===== INPUT DATA

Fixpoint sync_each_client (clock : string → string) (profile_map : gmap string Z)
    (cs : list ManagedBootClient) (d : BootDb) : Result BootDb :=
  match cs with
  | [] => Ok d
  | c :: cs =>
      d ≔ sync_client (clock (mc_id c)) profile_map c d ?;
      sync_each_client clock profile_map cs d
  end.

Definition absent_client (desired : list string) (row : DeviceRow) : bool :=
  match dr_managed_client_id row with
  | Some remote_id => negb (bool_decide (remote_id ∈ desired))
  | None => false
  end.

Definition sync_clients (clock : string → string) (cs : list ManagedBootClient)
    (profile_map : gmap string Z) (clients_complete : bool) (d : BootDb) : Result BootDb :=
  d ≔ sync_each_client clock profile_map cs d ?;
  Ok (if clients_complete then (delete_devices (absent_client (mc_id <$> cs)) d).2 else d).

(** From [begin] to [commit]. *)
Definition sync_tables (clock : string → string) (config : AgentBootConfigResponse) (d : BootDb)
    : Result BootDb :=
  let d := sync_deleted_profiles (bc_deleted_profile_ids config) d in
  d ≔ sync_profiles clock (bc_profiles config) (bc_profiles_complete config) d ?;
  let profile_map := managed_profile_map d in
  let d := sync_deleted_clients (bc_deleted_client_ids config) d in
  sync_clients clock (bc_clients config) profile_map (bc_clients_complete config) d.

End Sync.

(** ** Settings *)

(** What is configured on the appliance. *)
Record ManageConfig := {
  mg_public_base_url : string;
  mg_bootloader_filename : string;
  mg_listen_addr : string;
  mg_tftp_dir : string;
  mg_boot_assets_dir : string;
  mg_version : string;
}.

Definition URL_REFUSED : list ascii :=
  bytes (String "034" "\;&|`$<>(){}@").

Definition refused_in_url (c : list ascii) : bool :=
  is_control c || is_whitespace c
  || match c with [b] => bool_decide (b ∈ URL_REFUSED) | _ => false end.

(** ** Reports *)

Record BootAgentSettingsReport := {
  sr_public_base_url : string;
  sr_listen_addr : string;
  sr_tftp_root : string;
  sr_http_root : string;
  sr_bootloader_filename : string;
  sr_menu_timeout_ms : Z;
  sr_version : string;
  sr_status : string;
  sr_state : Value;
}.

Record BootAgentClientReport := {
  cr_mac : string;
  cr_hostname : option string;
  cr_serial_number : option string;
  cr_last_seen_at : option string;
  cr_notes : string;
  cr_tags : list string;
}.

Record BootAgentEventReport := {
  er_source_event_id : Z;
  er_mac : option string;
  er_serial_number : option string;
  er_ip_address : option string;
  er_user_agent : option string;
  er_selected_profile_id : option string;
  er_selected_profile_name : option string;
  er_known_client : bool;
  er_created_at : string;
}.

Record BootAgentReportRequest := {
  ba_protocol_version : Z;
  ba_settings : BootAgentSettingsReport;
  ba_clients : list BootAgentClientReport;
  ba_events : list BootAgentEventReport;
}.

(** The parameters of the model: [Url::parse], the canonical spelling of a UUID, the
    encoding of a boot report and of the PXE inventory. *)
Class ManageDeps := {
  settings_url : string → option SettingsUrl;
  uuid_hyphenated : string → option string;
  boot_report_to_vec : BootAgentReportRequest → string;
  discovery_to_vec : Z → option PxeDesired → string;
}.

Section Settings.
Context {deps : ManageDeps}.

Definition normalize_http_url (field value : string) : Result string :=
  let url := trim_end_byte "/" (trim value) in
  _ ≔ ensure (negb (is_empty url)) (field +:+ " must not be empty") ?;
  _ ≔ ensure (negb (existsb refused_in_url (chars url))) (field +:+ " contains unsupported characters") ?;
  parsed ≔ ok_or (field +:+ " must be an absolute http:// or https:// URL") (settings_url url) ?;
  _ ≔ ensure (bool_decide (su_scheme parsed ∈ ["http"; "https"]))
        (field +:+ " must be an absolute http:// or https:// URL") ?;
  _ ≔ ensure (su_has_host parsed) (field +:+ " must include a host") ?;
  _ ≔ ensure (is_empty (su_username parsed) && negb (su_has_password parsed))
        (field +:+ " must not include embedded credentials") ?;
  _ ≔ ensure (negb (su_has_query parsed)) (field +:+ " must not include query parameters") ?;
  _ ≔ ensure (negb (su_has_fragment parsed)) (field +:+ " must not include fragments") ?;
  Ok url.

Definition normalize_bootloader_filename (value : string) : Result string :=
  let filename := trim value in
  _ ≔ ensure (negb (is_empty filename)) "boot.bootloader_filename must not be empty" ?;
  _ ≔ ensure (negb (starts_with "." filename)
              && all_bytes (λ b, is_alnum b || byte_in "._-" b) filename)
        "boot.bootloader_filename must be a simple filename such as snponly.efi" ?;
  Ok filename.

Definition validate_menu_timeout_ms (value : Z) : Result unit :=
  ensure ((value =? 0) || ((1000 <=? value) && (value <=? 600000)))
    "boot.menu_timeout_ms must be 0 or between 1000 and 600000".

==========

EXERCISE PROMPT:
Wherever a line of the data holds "ManagedBootClient", copy that line.

ANSWER TO THIS TASK:
    (cs : list ManagedBootClient) (d : BootDb) : Result BootDb :=
Definition sync_clients (clock : string → string) (cs : list ManagedBootClient)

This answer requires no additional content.